Given records:

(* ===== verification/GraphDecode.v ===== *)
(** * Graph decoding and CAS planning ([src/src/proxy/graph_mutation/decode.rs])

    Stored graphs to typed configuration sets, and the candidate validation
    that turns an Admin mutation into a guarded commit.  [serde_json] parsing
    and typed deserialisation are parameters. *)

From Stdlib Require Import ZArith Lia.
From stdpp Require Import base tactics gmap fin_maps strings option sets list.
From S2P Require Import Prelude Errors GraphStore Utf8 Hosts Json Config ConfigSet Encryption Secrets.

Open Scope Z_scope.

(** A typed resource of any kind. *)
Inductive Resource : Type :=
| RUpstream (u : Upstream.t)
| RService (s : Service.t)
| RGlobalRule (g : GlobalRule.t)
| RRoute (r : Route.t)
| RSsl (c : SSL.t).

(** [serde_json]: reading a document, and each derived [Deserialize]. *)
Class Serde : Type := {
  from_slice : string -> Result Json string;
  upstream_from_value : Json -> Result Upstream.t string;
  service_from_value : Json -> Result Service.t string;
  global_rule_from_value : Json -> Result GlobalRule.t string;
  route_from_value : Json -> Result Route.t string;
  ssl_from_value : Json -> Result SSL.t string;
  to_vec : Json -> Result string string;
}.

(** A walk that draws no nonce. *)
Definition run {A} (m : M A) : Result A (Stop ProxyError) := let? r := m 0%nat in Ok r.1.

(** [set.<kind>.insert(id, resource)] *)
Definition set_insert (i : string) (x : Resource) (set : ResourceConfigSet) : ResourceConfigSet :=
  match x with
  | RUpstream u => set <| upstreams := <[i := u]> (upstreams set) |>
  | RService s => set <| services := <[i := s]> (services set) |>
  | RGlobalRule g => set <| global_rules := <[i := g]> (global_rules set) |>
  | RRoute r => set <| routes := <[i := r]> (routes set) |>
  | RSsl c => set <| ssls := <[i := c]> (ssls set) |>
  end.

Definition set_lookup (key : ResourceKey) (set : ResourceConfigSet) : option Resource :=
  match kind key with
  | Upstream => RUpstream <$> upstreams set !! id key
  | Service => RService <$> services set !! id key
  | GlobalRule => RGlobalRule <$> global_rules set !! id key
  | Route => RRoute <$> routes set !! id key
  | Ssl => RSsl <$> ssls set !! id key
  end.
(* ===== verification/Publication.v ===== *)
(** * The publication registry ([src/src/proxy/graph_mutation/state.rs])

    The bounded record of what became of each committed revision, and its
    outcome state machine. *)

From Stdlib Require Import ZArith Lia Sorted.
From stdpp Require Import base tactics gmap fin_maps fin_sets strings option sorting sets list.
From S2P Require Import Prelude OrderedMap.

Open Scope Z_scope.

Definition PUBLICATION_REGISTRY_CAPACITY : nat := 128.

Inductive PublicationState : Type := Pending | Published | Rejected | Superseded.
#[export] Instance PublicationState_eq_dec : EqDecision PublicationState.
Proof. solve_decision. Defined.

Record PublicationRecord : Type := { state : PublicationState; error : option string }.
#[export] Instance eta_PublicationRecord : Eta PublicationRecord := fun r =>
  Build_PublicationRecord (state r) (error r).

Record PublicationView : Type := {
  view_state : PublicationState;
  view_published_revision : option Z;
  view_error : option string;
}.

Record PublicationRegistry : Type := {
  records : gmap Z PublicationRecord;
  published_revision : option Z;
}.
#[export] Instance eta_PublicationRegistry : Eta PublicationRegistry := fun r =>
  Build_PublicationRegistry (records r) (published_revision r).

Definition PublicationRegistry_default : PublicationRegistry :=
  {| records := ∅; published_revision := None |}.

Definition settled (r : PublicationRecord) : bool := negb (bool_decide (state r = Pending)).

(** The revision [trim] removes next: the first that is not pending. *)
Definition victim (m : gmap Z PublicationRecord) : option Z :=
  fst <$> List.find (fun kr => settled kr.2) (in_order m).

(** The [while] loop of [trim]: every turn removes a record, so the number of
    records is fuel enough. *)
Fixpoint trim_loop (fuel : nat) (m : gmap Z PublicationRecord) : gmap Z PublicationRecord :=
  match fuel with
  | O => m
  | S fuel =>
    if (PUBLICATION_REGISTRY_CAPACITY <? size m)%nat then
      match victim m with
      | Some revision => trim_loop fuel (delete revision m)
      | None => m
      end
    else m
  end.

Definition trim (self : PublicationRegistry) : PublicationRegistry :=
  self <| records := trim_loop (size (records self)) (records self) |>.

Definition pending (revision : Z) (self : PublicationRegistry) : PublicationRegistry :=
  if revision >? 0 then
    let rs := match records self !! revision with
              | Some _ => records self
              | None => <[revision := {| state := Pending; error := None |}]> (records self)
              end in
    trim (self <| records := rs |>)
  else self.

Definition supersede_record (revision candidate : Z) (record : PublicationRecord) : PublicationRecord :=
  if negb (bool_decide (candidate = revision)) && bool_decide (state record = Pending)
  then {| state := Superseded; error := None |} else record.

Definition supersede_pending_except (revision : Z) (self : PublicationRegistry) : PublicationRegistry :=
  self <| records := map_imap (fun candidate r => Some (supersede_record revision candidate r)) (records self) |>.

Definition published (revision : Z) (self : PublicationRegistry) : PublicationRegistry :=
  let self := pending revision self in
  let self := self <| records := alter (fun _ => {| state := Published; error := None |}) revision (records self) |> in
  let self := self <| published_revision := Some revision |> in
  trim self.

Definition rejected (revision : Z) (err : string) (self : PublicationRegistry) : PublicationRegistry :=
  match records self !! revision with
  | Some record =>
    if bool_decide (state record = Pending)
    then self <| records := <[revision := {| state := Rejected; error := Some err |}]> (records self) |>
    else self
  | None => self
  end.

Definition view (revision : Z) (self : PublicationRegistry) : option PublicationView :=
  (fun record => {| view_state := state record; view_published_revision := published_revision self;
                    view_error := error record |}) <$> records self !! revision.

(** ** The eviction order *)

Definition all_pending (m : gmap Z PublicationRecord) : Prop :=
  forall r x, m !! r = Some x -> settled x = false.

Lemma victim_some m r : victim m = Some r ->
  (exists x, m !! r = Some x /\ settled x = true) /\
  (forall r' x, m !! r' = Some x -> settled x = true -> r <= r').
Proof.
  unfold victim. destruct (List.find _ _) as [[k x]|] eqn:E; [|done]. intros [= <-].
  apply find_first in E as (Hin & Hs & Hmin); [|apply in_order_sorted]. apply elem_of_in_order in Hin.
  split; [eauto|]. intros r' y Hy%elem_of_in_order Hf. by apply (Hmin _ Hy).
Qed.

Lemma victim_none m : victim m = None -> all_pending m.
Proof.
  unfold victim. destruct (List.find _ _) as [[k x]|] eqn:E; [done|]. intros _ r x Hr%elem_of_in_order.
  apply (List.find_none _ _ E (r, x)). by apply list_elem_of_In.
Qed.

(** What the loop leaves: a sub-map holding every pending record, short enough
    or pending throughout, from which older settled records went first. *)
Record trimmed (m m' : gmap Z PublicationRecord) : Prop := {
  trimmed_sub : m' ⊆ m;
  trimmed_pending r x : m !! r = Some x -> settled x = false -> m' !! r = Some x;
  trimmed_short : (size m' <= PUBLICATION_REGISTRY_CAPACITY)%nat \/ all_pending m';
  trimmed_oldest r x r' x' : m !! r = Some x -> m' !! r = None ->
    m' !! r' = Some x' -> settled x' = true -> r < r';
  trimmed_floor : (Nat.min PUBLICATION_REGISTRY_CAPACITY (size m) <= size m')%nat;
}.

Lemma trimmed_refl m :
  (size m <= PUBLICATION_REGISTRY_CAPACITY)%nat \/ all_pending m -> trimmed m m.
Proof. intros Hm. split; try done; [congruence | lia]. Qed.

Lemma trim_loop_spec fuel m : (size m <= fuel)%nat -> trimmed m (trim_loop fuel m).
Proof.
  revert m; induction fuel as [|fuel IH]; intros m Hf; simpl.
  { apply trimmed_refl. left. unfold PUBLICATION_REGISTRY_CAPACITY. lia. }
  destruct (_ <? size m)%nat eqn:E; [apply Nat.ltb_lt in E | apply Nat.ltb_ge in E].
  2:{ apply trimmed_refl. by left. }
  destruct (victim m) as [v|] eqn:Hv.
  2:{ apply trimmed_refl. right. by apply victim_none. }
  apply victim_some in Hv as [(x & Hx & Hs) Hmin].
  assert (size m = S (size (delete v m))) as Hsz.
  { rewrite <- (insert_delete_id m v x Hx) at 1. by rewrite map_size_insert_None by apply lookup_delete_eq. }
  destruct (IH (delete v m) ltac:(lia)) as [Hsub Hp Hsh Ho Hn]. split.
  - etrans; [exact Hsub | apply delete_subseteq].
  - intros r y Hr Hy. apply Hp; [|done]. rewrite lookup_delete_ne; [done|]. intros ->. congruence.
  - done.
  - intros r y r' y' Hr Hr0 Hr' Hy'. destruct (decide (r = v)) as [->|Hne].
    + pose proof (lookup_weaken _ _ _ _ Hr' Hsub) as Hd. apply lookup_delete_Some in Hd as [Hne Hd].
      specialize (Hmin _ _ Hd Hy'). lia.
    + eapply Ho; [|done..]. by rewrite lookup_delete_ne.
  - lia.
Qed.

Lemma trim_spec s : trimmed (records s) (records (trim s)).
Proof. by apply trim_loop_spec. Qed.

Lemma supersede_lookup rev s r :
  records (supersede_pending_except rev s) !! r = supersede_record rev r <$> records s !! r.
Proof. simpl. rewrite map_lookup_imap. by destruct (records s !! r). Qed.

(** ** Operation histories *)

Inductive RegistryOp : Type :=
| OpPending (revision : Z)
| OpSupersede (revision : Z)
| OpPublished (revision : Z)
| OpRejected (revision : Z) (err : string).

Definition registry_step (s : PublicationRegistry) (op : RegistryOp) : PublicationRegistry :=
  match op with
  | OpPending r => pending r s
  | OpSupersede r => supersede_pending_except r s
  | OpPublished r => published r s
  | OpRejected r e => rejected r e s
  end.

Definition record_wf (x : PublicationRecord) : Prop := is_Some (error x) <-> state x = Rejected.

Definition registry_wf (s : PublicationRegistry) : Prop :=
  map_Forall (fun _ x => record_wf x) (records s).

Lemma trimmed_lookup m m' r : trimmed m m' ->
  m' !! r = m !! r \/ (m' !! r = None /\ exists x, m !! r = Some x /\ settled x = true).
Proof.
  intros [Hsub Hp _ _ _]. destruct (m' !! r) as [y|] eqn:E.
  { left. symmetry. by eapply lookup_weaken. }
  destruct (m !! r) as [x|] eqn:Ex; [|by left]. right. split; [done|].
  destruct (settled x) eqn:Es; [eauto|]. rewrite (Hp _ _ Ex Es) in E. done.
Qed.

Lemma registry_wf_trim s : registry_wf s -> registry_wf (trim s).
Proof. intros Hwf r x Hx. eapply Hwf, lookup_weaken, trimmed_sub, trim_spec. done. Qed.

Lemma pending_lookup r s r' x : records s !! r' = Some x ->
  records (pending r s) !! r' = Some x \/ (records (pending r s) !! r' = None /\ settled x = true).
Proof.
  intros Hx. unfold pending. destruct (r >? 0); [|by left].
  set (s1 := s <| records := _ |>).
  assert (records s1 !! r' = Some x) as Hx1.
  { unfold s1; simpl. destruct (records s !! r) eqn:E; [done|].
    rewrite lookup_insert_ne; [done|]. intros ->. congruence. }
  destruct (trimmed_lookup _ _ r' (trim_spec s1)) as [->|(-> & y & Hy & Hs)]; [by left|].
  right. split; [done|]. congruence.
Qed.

Task details: In the data above, find the line that contains "Definition set_insert (i" and the line that contains "Definition settled (r". Repeat exactly those lines and every line between them, and only those.

Answer to this task:
Definition set_insert (i : string) (x : Resource) (set : ResourceConfigSet) : ResourceConfigSet :=
  match x with
  | RUpstream u => set <| upstreams := <[i := u]> (upstreams set) |>
  | RService s => set <| services := <[i := s]> (services set) |>
  | RGlobalRule g => set <| global_rules := <[i := g]> (global_rules set) |>
  | RRoute r => set <| routes := <[i := r]> (routes set) |>
  | RSsl c => set <| ssls := <[i := c]> (ssls set) |>
  end.

Definition set_lookup (key : ResourceKey) (set : ResourceConfigSet) : option Resource :=
  match kind key with
  | Upstream => RUpstream <$> upstreams set !! id key
  | Service => RService <$> services set !! id key
  | GlobalRule => RGlobalRule <$> global_rules set !! id key
  | Route => RRoute <$> routes set !! id key
  | Ssl => RSsl <$> ssls set !! id key
  end.
(* ===== verification/Publication.v ===== *)
(** * The publication registry ([src/src/proxy/graph_mutation/state.rs])

    The bounded record of what became of each committed revision, and its
    outcome state machine. *)

From Stdlib Require Import ZArith Lia Sorted.
From stdpp Require Import base tactics gmap fin_maps fin_sets strings option sorting sets list.
From S2P Require Import Prelude OrderedMap.

Open Scope Z_scope.

Definition PUBLICATION_REGISTRY_CAPACITY : nat := 128.

Inductive PublicationState : Type := Pending | Published | Rejected | Superseded.
#[export] Instance PublicationState_eq_dec : EqDecision PublicationState.
Proof. solve_decision. Defined.

Record PublicationRecord : Type := { state : PublicationState; error : option string }.
#[export] Instance eta_PublicationRecord : Eta PublicationRecord := fun r =>
  Build_PublicationRecord (state r) (error r).

Record PublicationView : Type := {
  view_state : PublicationState;
  view_published_revision : option Z;
  view_error : option string;
}.

Record PublicationRegistry : Type := {
  records : gmap Z PublicationRecord;
  published_revision : option Z;
}.
#[export] Instance eta_PublicationRegistry : Eta PublicationRegistry := fun r =>
  Build_PublicationRegistry (records r) (published_revision r).

Definition PublicationRegistry_default : PublicationRegistry :=
  {| records := ∅; published_revision := None |}.

Definition settled (r : PublicationRecord) : bool := negb (bool_decide (state r = Pending)).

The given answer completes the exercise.